The next chair of the UK’s Financial Conduct Authority said he made an “error in judgement” when he used a tax avoidance film scheme promoted by Ingenious, a firm that has lost several court battles against HM Revenue & Customs. 

Charles Randell, a former city lawyer and government adviser during the global financial crisis, was tipped to replace outgoing FCA chair John Griffith-Jones in early January.

He is expected to take up the role in April 2018. 

Adviser recommended

On Tuesday, he appeared before the Treasury Select Committee and said that the Ingenious Film Partners 2 scheme had been recommended to him by a financial adviser. 

Randell paid into the scheme between 2006 and 2011 and said that he had been told it was approved by the UK taxman. 

“I was reassured that this partnership had been discussed with senior officials at HMRC, who indicated that they approved of it,” he said to the committee. 

“It’s clear to me now that, far from taking any comfort from that, I should have seen it as a warning signal.”  

Letter to Treasury

In a bid to head off questions around his involvement with Ingenious, Randell wrote to the permanent secretary of HM Treasury to address the matter on 16 January.

“I thought it would be helpful to record in writing what I told the panel at the interview.” 

He explained thathe had invested in the scheme, which was promoted by his financial adviser.

“I also explained that I had fully settled my tax affairs in relation to the partnership, by repaying as requested by HMRC an amount of tax relief originally granted by them. I also confirmed that I had withdrawn from the partnership.” 

After the scheme was ruled to be invalid, Randell had to repay £114,000 ($159,421, €129,003) plus interest. 

He admitted to the panel that his decision to invest in the scheme was “an error of judgement which I regretted”. 

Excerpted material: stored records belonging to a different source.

(* ===== verification/Sqlx.v ===== *)
(** * The database driver

    The interface of [sqlx] the backends use, as the effects they await.  The
    driver and the databases behind it are not part of the crate: a world type
    with an interpretation of these effects is a parameter of everything below.
    What the crate relies on is stated statement by statement, in terms of the
    rows of the inbox table: the predicates of the section [Statements] are the
    documented effect of an INSERT that skips conflicts, of a DELETE, and so on;
    the class of each backend's file says which of them each of its SQL texts
    is assumed to have. *)

From S2P Require Import Prelude Text Errors Durations Types Store.
From Stdlib Require Import SpecFloat.

(** ** Effects *)

(** A value bound to a statement. *)
Inductive Value : Type :=
| VText (s : str)
| VTextArray (l : list str)
| VJson (l : list str)
| VBytes (b : list Z)
| VInt (z : Z)
| VDouble (f : spec_float)
| VTime (t : Z).  (* nanoseconds since the epoch *)

(** A statement runs on a transaction's connection or on any connection of the
    pool. *)
Inductive Target : Type :=
| OnConn (conn : nat)
| OnPool.

(** [UtcNow] and [RandomU64] are synchronous calls in the code; as effects they
    only add points at which a future may be dropped. *)
Inductive sqlxE : Type -> Type :=
| PoolBegin : sqlxE (result nat SqlxError)
| PoolBeginWith (sql : string) : sqlxE (result nat SqlxError)
| TxCommit (tx : nat) : sqlxE (result unit SqlxError)
| TxRollback (tx : nat) : sqlxE (result unit SqlxError)
| TxDrop (tx : nat) : sqlxE unit
| Execute (t : Target) (sql : string) (args : list Value) : sqlxE (result Z SqlxError)
| FetchAllStrings (t : Target) (sql : string) (args : list Value)
  : sqlxE (result (list str) SqlxError)
| FetchOneBool (t : Target) (sql : string) (args : list Value)
  : sqlxE (result bool SqlxError)
| RawSql (t : Target) (sql : string) : sqlxE (result unit SqlxError)
| UtcNow : sqlxE Z
| RandomU64 : sqlxE (result Z Z)
| MigratorRun (dir : string) : sqlxE (result unit Z).

(** [sqlx::Transaction] derefs to its connection and rolls back on drop. *)
#[export] Instance sqlx_tx : Transaction sqlxE nat nat := {|
  deref_mut tx := tx;
  drop_tx tx := trigger (TxDrop tx);
|}.

(** [MIGRATOR.run(&pool)] of the migrations under [dir]; its error is opaque. *)
Definition run_migrator (dir : string) : prog sqlxE (result unit InboxError) :=
  r <- trigger (MigratorRun dir) ;; Ret (map_err (fun e => Backend (EOpaque e)) r).

(** [fut.await.map_err(f)]; and [fut.await?] in a function returning
    [InboxError], where [?] converts. *)
Definition await_map_err {A Err : Type} (f : SqlxError -> Err)
    (p : prog sqlxE (result A SqlxError)) : prog sqlxE (result A Err) :=
  r <- p ;; Ret (map_err f r).

Definition or_backend {A} (p : prog sqlxE (result A SqlxError))
  : prog sqlxE (result A InboxError) :=
  await_map_err from_sqlx_error p.

(** ** The contents of a database *)

(** A row: its [processed_at], in nanoseconds since the epoch, and MySQL's
    [claim_token]. *)
Record Row := { processed_at : Z; claim_token : option Z }.

Abbreviation Rows := (gmap (str * str) Row).

Record Tables (App : Type) := mkTables { rows : Rows; tapp : App }.
Arguments mkTables {_} _ _.
Arguments rows {_} _.
Arguments tapp {_} _.

Definition with_rows {App : Type} (r : Rows) (t : Tables App) : Tables App :=
  mkTables r (tapp t).

(** What the store's contract sees of the tables. *)
Definition db_of {App : Type} (t : Tables App) : Db App := mkDb (dom (rows t)) (tapp t).

(** [tbl_now] is the clock the database reads. *)
Class SqlObserve (W App : Type) := {
  tbl_committed : W -> Tables App;
  tbl_working : W -> nat -> option (Tables App);
  tbl_saved : W -> nat -> option (Tables App);
  tbl_healthy : W -> Prop;
  tbl_now : W -> Z;
}.

#[export] Instance sql_observe {W App : Type} `{!SqlObserve W App} : Observe W nat App := {|
  committed w := db_of (tbl_committed w);
  working w conn := db_of <$> tbl_working w conn;
  saved w conn := db_of <$> tbl_saved w conn;
  healthy := tbl_healthy;
|}.

(** ** What statements do to the rows *)

(** An INSERT that skips a row whose key is taken. *)
Definition insert_new (k : str * str) (row : Row) (m : Rows) : Rows :=
  if decide (k ∈ dom m) then m else <[k := row]> m.

(** The same for several keys of one consumer, all stamped alike. *)
Fixpoint insert_all_new (c : str) (ids : list str) (row : Row) (m : Rows) : Rows :=
  match ids with
  | [] => m
  | id :: ids => insert_all_new c ids row (insert_new (c, id) row m)
  end.

(** The rows older than [cutoff]. *)
Definition expired (cutoff : Z) (m : Rows) : Rows :=
  filter (fun kr => (processed_at (snd kr) < cutoff)%Z) m.

(** The longest retention window the databases' date arithmetic is relied on
    for: a thousand years, in nanoseconds. *)
Definition retention_limit : Z := (1000 * 365 * 86400 * 1000000000)%Z.

Section Statements.
Context {W App : Type} `{!SqlObserve W App}.
Context (ev : forall A, sqlxE A -> W -> A * W).

(** Nothing was committed, and a healthy engine stays so. *)
Definition still (w w' : W) : Prop :=
  tbl_committed w' = tbl_committed w /\ (tbl_healthy w -> tbl_healthy w').

(** The statement succeeded with [Q], or failed on an unhealthy engine. *)
Definition stmt {A Err : Type} (w : W) (r : result A Err) (Q : A -> Prop) : Prop :=
  match r with Ok a => Q a | Error _ => ~ tbl_healthy w end.

(** The transaction of [conn] sees [t], with the savepoint unchanged. *)
Definition now_sees (w : W) (conn : nat) (t : Tables App) (w' : W) : Prop :=
  tbl_working w' conn = Some t /\ tbl_saved w' conn = tbl_saved w conn.

(** Opens a transaction on the committed tables. *)
Definition opens (e : sqlxE (result nat SqlxError)) : Prop :=
  forall w r w', ev _ e w = (r, w') ->
  still w w' /\
  stmt w r (fun tx => tbl_working w' tx = Some (tbl_committed w) /\ tbl_saved w' tx = None).

(** A statement on [conn] that does not touch the tables. *)
Definition leaves_tables {A : Type} (conn : nat) (e : sqlxE (result A SqlxError)) : Prop :=
  forall w r w', ev _ e w = (r, w') ->
  still w w' /\
  forall t, tbl_working w conn = Some t -> stmt w r (fun _ => now_sees w conn t w').

(** Inserts the key unless it is there, and counts the row it inserted. *)
Definition inserts_one (conn : nat) (k : str * str) (e : sqlxE (result Z SqlxError)) : Prop :=
  forall w t r w', tbl_working w conn = Some t -> ev _ e w = (r, w') ->
  still w w' /\
  stmt w r (fun n =>
    n = (if decide (k ∈ dom (rows t)) then 0 else 1)%Z /\
    exists row, now_sees w conn (with_rows (insert_new k row (rows t)) t) w').

(** Inserts the keys that are not there, and returns the ids it inserted. *)
Definition inserts_returning (conn : nat) (c : str) (ids : list str)
    (e : sqlxE (result (list str) SqlxError)) : Prop :=
  forall w t r w', tbl_working w conn = Some t -> ev _ e w = (r, w') ->
  still w w' /\
  stmt w r (fun fresh =>
    (forall x, x ∈ fresh <-> x ∈ ids /\ (c, x) ∉ dom (rows t)) /\
    exists row, now_sees w conn (with_rows (insert_all_new c ids row (rows t)) t) w').

Definition deletes_one (conn : nat) (k : str * str) (e : sqlxE (result Z SqlxError)) : Prop :=
  forall w t r w', tbl_working w conn = Some t -> ev _ e w = (r, w') ->
  still w w' /\
  stmt w r (fun _ => now_sees w conn (with_rows (delete k (rows t)) t) w').

(** Looks the key up in the committed tables. *)
Definition tells_presence (k : str * str) (e : sqlxE (result bool SqlxError)) : Prop :=
  forall w r w', ev _ e w = (r, w') ->
  still w w' /\ stmt w r (fun b => b = bool_decide (k ∈ dom (rows (tbl_committed w)))).

(** Deletes, in a transaction of its own, up to [limit] rows older than a
    cutoff that satisfies [at_cutoff]: as many as there are, or [limit]. *)
Definition deletes_expired (at_cutoff : W -> W -> Z -> Prop) (limit : Z)
    (e : sqlxE (result Z SqlxError)) : Prop :=
  forall w r w', ev _ e w = (r, w') ->
  (tbl_healthy w -> tbl_healthy w') /\
  (tbl_committed w' = tbl_committed w /\ ~ tbl_healthy w /\ is_ok r = false \/
   exists cutoff (dead : Rows),
     at_cutoff w w' cutoff /\
     dead ⊆ expired cutoff (rows (tbl_committed w)) /\
     Z.of_nat (size dead)
       = Z.min limit (Z.of_nat (size (expired cutoff (rows (tbl_committed w))))) /\
     tbl_committed w'
       = with_rows (rows (tbl_committed w) ∖ dead) (tbl_committed w) /\
     stmt w r (fun n => n = Z.of_nat (size dead))).

(** Migrations create what is missing and keep what is there. *)
Definition migrates (dir : string) : Prop :=
  forall w r w', ev _ (MigratorRun dir) w = (r, w') ->
  still w w' /\ stmt w r (fun _ => True).

(** ** What the crate relies on of every database *)

Class TxEngine : Prop := {
  eng_commit tx w t r w' :
    tbl_working w tx = Some t -> ev _ (TxCommit tx) w = (r, w') ->
    (tbl_committed w' = tbl_committed w \/ tbl_committed w' = t) /\
    (tbl_healthy w -> tbl_healthy w') /\
    stmt w r (fun _ => tbl_committed w' = t);
  eng_rollback tx w r w' :
    ev _ (TxRollback tx) w = (r, w') -> still w w' /\ stmt w r (fun _ => True);
  eng_drop tx w r w' : ev _ (TxDrop tx) w = (r, w') -> still w w';
  eng_clock w t w' :
    ev _ UtcNow w = (t, w') ->
    still w w' /\ (tbl_now w <= t <= tbl_now w')%Z /\
    (forall conn, tbl_working w' conn = tbl_working w conn /\
                  tbl_saved w' conn = tbl_saved w conn);
  eng_time {A : Type} (e : sqlxE A) w a w' :
    ev _ e w = (a, w') -> (tbl_now w <= tbl_now w')%Z;
}.
End Statements.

“I did not elaborate on this at the interview but I regret failing to independently investigate the assurances I received that HMRC were content with the partnership arrangements,” Randell wrote.  


Ingenious Media was founded in 1998 and has four operating divisions; investments, ventures, asset management and corporate finance.


In August 2016, Ingenious lost a case against HMRC which said it used artificial losses arising from investments in a range of films, including blockbusters Avatar, Life of Pi and Die Hard 4.0, to claim tax relief.


The First Tier Tax Tribunal ruled that the investors should only receive relief on 30% of their investment, not 100% as was claimed.


The result was a £700m tax bill for the many famous actors and footballers that invested with Ingenious.


In May 2017, Ingenious appealed the ruling but it was struck down, despite the judge admitting to having “misgivings and reluctance” over the decision.


A further appeal was lodged the following month.


A group of celebrities, including ex-Premier League footballers, launched their own case against the financial advisers who recommended the scheme in September.


They were unsuccessful.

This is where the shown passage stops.